E cita que manifestações de transe podem acometer pessoas comuns que frequentam as casas que cultuam orixás na Umbanda e no Candomblé, mas pai Kadu ressalta que essas casas não fazem rituais em ruas ermas e só realizam suas sessões em ambiente fechado. E sempre com o acompanhamento de religiosos experientes e preparados para lidar com a situação. 

A Quimbanda é um conceito religioso afro-brasileiro ainda controverso, com raízes na mitologia do povo Bantu. Por vezes, é classificada como uma religião autônoma, onde é possível fazer o uso da magia e de feitiços.

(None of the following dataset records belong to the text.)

(** * StorageMergeTree: part lifecycle, mutation registry and block numbers

    A shallow embedding of the parts of [src/Storages/StorageMergeTree.cpp]
    that decide how mutations are selected, recorded, killed and reclaimed,
    how block numbers are allocated and waited for, and how MOVE PARTITION
    and merge selection are gated.

    Conventions.
    - Fixed-width integers are [Z] with the wrap-around written out
      ([to_UInt64], [to_Int64]).
    - [std::map<version, entry>] is an association list in iteration order
      (ascending keys); iterators are positions, [end()] is the length.
    - Unordered containers keyed by part name are stdpp [gmap]/[gset].
    - A function that may throw returns [Result]; calls into collaborators
      that live outside this translation unit are either oracles (section
      variables) or recorded in the [effects] log of the storage. *)

From stdpp Require Import base decidable option list strings pretty gmap sorting.
From Stdlib Require Import ZArith Lia.

Local Open Scope Z_scope.

(** ** Error codes and results *)

Module ErrorCodes.
Inductive t : Set :=
| NOT_IMPLEMENTED | LOGICAL_ERROR | NOT_ENOUGH_SPACE | BAD_ARGUMENTS
| INCORRECT_DATA | CANNOT_ASSIGN_OPTIMIZE | TIMEOUT_EXCEEDED | UNKNOWN_POLICY
| NO_SUCH_DATA_PART | ABORTED | SUPPORT_IS_DISABLED | TABLE_IS_READ_ONLY
| TOO_MANY_PARTS | PART_IS_LOCKED.

#[global] Instance eq_dec : EqDecision t.
Proof. solve_decision. Defined.
End ErrorCodes.
(** ** The report of an uplink *)

Lemma count_sends_app (a b : list event) :
  count_sends (a ++ b) = (count_sends a + count_sends b)%nat.
Proof.
  induction a as [|e a IH]; [reflexivity|].
  destruct e; simpl; rewrite ?IH; reflexivity.
Qed.

Lemma count_sends_quiet (l : list event) :
  Forall (fun e => ~ is_sendReceive e) l -> count_sends l = 0%nat.
Proof.
  induction 1 as [|e l He _ IH]; [reflexivity|].
  destruct e; simpl; try exact IH. exfalso. apply He. exact I.
Qed.

(** The only uplink of a list is where it is. *)
Lemma split_at_send (a b l l2 : list event) (x y : event) :
  Forall (fun e => ~ is_sendReceive e) a ->
  Forall (fun e => ~ is_sendReceive e) b ->
  is_sendReceive y ->
  a ++ x :: b = l ++ y :: l2 ->
  l = a /\ y = x /\ l2 = b.
Proof.
  intros Ha Hb Hy. revert l.
  induction Ha as [|e a He Ha IH]; intros l H; simpl in H.
  - destruct l as [|e' l]; simpl in H.
    + injection H as -> ->. repeat split.
    + injection H as -> ->. rewrite Forall_app in Hb.
      destruct Hb as [_ Hb]. inversion Hb; contradiction.
  - destruct l as [|e' l]; simpl in H.
    + injection H as -> _. contradiction.
    + injection H as -> H. destruct (IH l H) as (-> & -> & ->).
      repeat split.
Qed.

Lemma loop_events (w : world) (ls : loop_state) :
  snd (loop w ls) =
    if 60000 <? ulong_sub (millis_value w (millis_calls ls)) (lastSendTime ls)
    then [millis (clock w (millis_calls ls));
          millis (clock w (S (millis_calls ls)));
          Serial_println_empty;
          Serial_print "Sending 'Hello' packet... "]
         ++ sendReceive payload sizeof_payload
         :: report_send (sendReceive_result w (send_calls ls))
    else [millis (clock w (millis_calls ls))].
Proof.
  unfold loop, report_send. destruct (60000 <? _); reflexivity.
Qed.

Lemma step_quiet (w : world) (c : control) :
  (forall ls, c <> At_loop ls) ->
  Forall (fun e => ~ is_sendReceive e) (snd (step w c)).
Proof.
  intros Hc. destruct c as [|k| |ls].
  - repeat constructor. intros [].
  - cbn [step]. destruct (serial_ready w k).
    + pose proof (setup_no_send w) as Hq. destruct (setup w) as [c' ev].
      constructor; [intros [] | exact Hq].
    + repeat constructor; intros [].
  - constructor.
  - exfalso. exact (Hc ls eq_refl).
Qed.

Lemma report_inv_quiet (w : world) (tr ev : list event) :
  (forall l1 p len l2, tr = l1 ++ sendReceive p len :: l2 ->
     exists l3, l2 = report_send (sendReceive_result w (count_sends l1)) ++ l3) ->
  Forall (fun e => ~ is_sendReceive e) ev ->
  forall l1 p len l2, tr ++ ev = l1 ++ sendReceive p len :: l2 ->
    exists l3, l2 = report_send (sendReceive_result w (count_sends l1)) ++ l3.
Proof.
  intros Htr Hev l1 p len l2 H.
  apply app_eq_app in H. destruct H as [l [[Ht H]|[-> H]]].
  - destruct l as [|e l]; simpl in H.
    + subst ev. inversion Hev as [|? ? Hs _]. exfalso. apply Hs. exact I.
    + injection H as <- ->. destruct (Htr _ _ _ _ Ht) as [l3 ->].
      exists (l3 ++ ev). rewrite app_assoc. reflexivity.
  - subst ev. rewrite Forall_app in Hev. destruct Hev as [_ Hev].
    inversion Hev as [|? ? Hs _]. exfalso. apply Hs. exact I.
Qed.
(** * carla_simulation.vehicle_info_publisher: the sensor republishing node

    A shallow embedding of [src/carla_simulation/vehicle_info_publisher.py].

    The module is Python: every message is an object reached through a
    reference, attributes are looked up by name, and an assignment binds a
    reference (it never copies).  Several statements of the node depend on
    exactly that ([self.header = msg.header] followed by
    [self.header.frame_id = "odom"] writes into the message that was
    received; [self.gps_data.header = ...] writes into an object owned by
    the class).  The embedding therefore keeps

    - a store [heap] of objects, each an attribute dictionary;
    - the instance dictionary of the node ([self.__dict__]) and the
      dictionary of the class, consulted in that order by [self.attr];
    - a trace of what the node asks of [logging] and [rclpy];
    - the exceptions Python raises on a missing attribute.

    Numbers are IEEE binary64 floats, as in Python.

    What is outside the module is kept abstract.  rclpy answers a request
    for a subscription, a publisher or a timer with a handle or with an
    exception; the QoS profile, the same constant in all nine requests, is
    left out.  The executor runs one callback at a time.  Assigning to a
    field of a message is Python's attribute assignment: the type checks
    that generated message classes may add to their setters are not
    modelled.  One node is constructed per process.

    The keyboard controller of [src/main.py] ([KeyboardControl]) is embedded
    after the node, with a state and a monad of its own: it shares no
    object with the node. *)

From Stdlib Require Import ZArith String List PrimFloat.
From Stdlib Require Uint63 SpecFloat FloatOps FloatAxioms.
From stdpp Require Import base option list gmap strings fin_maps.
Lemma get_selected_columns_bad metadata :
  ¬ Forall well_keyed metadata →
  ∃ msg, get_selected_columns metadata = Raise (ValueError msg).
Proof.
  intros (before & item & after & -> & Hw & Hbad)%first_bad_item.
  rewrite (get_selected_columns_first_bad _ _ _ Hw Hbad). eauto.
Qed.

(** [parse_response] succeeds exactly when the body has a header row and
    every catalog item can be unpacked; it then yields one record per data
    row, none for a response that holds the header only.  A body without
    ["values"] ([KeyError]) or without any row (the [ValueError] of the
    starred unpacking) fails first, whatever the catalog; the first catalog
    item that cannot be unpacked fails next, with the [ValueError] of its
    unpacking.  No row, short, long or empty, makes it raise. *)
Theorem parse_response_outcome (metadata : Metadata) (body : Json) :
  (json_values body = None →
   parse_response metadata body = Raise (KeyError "values"))
  ∧ (json_values body = Some [] →
     parse_response metadata body
     = Raise (ValueError "not enough values to unpack (expected at least 1, got 0)"))
  ∧ (∀ headings data before item after,
       json_values body = Some (headings :: data) →
       metadata = before ++ item :: after →
       Forall well_keyed before → ¬ well_keyed item →
       parse_response metadata body
       = Raise (ValueError (if decide (length item.1 = 1)
                            then "not enough values to unpack (expected 2, got 1)"
                            else "too many values to unpack (expected 2)")))
  ∧ (∀ headings data,
       json_values body = Some (headings :: data) →
       Forall well_keyed metadata →
       ∃ records,
         parse_response metadata body = Ok records
         ∧ length records = length data
         ∧ (data = [] → records = []))
  ∧ ((∃ records, parse_response metadata body = Ok records)
     ↔ (∃ headings data, json_values body = Some (headings :: data))
       ∧ Forall well_keyed metadata).
Proof.
  assert (∀ headings data,
            json_values body = Some (headings :: data) →
            Forall well_keyed metadata →
            ∃ records,
              parse_response metadata body = Ok records
              ∧ length records = length data
              ∧ (data = [] → records = [])) as Hok.
  { intros headings data Hv Hw.
    rewrite (parse_response_eq _ _ _ _ _ Hv (get_selected_columns_well _ Hw)).
    eexists. split; [reflexivity|]. split; [by rewrite length_fmap|]. by intros ->. }
  split_and!; [| | |exact Hok|].
  - intros Hv. unfold parse_response, unpack_values. by rewrite Hv.
  - intros Hv. unfold parse_response, unpack_values. by rewrite Hv.
  - intros headings data before item after Hv -> Hw Hbad.
    exact (parse_response_raise _ _ _ _ _ Hv
             (get_selected_columns_first_bad _ _ _ Hw Hbad)).
  - split.
    + intros [records Hr].
      destruct (json_values body) as [[|headings data]|] eqn:Hv.
      * unfold parse_response, unpack_values in Hr. by rewrite Hv in Hr.
      * split; [eauto|]. destruct (decide (Forall well_keyed metadata)) as [|Hw]; [done|].
        destruct (get_selected_columns_bad _ Hw) as [msg Hmsg].
        by rewrite (parse_response_raise _ _ _ _ _ Hv Hmsg) in Hr.
      * unfold parse_response, unpack_values in Hr. by rewrite Hv in Hr.
    + intros [(headings & data & Hv) Hw].
      destruct (Hok _ _ Hv Hw) as (records & Hr & _). eauto.
Qed.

Suas entidades, conhecidas como "Povo da Rua", dividem-se entre Exus (masculinos) e Pombagiras (femininas), mensageiros e guardiões que vibram nas matas, cemitérios e encruzilhadas.

“SATANÁS GOSTA É DE PALÁCIO”.

Cético, o reverendo da Igreja Anglicana, Sérgio Ferreira, descarta que o ritual às vésperas da Semana Santa e da Páscoa tenha qualquer relação com satanismo. O religioso também desmonta a narrativa de que encruzilhadas e becos escuros sejam o local preferido pelo chamado ‘Príncipe das Trevas’: “Satanás vive é nos palácios lindos, onde tem poder e dinheiro, onde são feitas as tramoias. Nesses locais, com certeza Deus não está”.
Mais: segundo o reverendo Serginho, “Satanás não gosta de cachaça, gosta é de champanhe, de vinho caro”. E completa, rebatendo o último possível indício de magia, ou bruxaria: “Satanás vai entrar no morador de rua para quê?”.